━━━ Listed entries ━━━

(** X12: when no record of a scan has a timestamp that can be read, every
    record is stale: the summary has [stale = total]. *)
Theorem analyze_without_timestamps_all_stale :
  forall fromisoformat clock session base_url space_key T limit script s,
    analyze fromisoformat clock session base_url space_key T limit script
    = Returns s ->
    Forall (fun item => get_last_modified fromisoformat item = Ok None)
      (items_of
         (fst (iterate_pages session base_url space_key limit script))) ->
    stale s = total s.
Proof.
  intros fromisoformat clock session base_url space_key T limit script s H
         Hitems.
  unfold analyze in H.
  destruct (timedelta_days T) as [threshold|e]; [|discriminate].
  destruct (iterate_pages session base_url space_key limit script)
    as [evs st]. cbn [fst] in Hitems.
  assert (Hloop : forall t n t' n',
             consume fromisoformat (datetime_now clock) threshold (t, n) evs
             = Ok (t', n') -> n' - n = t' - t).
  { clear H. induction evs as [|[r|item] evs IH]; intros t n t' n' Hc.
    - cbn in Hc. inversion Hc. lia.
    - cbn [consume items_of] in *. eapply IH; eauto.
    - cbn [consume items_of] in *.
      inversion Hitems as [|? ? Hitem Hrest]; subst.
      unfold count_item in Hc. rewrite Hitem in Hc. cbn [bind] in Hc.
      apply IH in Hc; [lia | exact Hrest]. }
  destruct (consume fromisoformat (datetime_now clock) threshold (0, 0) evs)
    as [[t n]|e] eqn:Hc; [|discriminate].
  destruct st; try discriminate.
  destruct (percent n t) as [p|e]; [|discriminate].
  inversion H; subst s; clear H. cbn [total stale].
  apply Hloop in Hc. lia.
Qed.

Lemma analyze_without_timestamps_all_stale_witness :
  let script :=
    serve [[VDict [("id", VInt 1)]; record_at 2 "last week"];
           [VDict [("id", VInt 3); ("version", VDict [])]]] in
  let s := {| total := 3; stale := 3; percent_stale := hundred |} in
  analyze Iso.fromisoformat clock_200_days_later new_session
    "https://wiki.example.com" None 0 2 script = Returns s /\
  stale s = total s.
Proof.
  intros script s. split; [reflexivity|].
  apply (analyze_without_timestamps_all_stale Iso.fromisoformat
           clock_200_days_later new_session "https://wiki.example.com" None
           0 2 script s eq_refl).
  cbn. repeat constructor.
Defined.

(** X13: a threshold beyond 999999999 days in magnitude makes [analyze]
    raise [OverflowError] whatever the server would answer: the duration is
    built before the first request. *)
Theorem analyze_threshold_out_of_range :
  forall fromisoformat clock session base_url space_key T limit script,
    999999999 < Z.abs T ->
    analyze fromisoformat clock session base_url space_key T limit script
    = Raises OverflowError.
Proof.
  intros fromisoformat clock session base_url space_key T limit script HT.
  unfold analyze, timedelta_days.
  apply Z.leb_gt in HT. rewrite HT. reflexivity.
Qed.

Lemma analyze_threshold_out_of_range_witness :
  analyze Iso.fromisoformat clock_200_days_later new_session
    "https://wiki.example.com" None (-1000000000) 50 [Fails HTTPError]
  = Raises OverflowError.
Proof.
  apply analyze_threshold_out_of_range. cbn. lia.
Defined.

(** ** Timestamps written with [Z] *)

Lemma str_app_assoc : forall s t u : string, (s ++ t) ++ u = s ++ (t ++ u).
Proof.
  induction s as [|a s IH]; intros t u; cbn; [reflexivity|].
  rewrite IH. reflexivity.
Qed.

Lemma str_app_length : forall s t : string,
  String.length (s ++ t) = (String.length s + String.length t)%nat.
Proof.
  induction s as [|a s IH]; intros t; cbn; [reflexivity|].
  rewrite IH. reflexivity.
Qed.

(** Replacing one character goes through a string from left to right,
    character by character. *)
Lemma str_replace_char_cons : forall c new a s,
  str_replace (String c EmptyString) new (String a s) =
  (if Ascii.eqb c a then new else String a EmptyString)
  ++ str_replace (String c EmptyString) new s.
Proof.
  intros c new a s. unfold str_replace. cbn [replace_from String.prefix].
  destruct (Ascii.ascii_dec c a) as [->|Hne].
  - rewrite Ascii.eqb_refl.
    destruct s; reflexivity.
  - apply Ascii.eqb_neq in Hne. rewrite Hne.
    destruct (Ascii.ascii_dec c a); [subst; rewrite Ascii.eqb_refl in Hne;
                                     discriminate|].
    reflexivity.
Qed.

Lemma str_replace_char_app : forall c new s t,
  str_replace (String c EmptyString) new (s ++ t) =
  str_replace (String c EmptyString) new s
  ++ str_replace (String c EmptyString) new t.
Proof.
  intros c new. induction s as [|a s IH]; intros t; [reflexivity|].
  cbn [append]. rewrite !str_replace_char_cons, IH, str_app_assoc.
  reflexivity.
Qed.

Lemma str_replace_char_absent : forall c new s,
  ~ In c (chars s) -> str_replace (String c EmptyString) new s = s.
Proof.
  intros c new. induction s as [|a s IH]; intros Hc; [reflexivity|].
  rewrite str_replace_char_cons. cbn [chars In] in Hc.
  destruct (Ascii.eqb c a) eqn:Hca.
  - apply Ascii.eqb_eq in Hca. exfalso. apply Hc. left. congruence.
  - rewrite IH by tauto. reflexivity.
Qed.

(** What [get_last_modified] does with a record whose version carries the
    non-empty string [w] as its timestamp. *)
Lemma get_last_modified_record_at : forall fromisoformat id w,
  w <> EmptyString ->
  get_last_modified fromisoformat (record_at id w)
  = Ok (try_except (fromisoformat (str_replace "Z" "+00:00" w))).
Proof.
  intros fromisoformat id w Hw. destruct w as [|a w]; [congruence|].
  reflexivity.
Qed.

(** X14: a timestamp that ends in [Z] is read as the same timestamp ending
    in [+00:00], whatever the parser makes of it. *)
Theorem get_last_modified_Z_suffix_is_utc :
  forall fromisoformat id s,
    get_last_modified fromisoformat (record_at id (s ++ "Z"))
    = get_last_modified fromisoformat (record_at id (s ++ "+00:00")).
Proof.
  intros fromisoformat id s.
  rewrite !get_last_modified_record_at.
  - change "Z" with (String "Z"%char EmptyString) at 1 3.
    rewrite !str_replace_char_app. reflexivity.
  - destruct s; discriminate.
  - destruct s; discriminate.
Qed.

━━━
━━━ Listed entries ━━━

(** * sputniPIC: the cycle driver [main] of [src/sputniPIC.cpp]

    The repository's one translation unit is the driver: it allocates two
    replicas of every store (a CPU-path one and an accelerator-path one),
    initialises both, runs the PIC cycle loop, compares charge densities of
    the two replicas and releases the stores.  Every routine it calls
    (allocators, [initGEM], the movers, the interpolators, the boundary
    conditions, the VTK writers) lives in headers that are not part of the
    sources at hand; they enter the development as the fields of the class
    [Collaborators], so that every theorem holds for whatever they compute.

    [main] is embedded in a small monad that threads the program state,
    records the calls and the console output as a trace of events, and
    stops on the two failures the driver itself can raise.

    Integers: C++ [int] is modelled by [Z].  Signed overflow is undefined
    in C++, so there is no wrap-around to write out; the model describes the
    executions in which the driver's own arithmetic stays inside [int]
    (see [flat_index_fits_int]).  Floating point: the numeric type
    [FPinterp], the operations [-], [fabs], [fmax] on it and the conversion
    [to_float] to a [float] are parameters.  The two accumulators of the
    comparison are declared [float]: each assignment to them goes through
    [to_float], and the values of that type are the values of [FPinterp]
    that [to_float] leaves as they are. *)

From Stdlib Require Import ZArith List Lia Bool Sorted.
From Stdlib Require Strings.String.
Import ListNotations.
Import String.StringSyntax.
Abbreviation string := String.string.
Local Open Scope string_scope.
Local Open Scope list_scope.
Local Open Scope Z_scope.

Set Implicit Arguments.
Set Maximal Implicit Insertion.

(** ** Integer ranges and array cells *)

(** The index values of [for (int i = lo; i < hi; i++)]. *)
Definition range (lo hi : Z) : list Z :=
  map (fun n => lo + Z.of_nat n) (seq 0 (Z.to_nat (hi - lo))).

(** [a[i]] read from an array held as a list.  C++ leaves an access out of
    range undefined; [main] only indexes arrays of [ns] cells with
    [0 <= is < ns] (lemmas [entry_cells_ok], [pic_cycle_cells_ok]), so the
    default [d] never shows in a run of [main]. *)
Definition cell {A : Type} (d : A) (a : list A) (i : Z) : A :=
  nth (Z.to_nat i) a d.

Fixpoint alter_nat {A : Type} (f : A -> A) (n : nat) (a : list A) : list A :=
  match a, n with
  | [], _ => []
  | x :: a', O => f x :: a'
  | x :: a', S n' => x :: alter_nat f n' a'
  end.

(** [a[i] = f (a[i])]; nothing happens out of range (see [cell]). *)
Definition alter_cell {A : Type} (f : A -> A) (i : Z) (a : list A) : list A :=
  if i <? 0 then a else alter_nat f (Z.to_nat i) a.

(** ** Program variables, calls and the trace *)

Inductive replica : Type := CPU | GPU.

━━━

Look through the records and copy down every line that holds "FPinterp".

    [FPinterp], the operations [-], [fabs], [fmax] on it and the conversion
    [to_float], and the values of that type are the values of [FPinterp]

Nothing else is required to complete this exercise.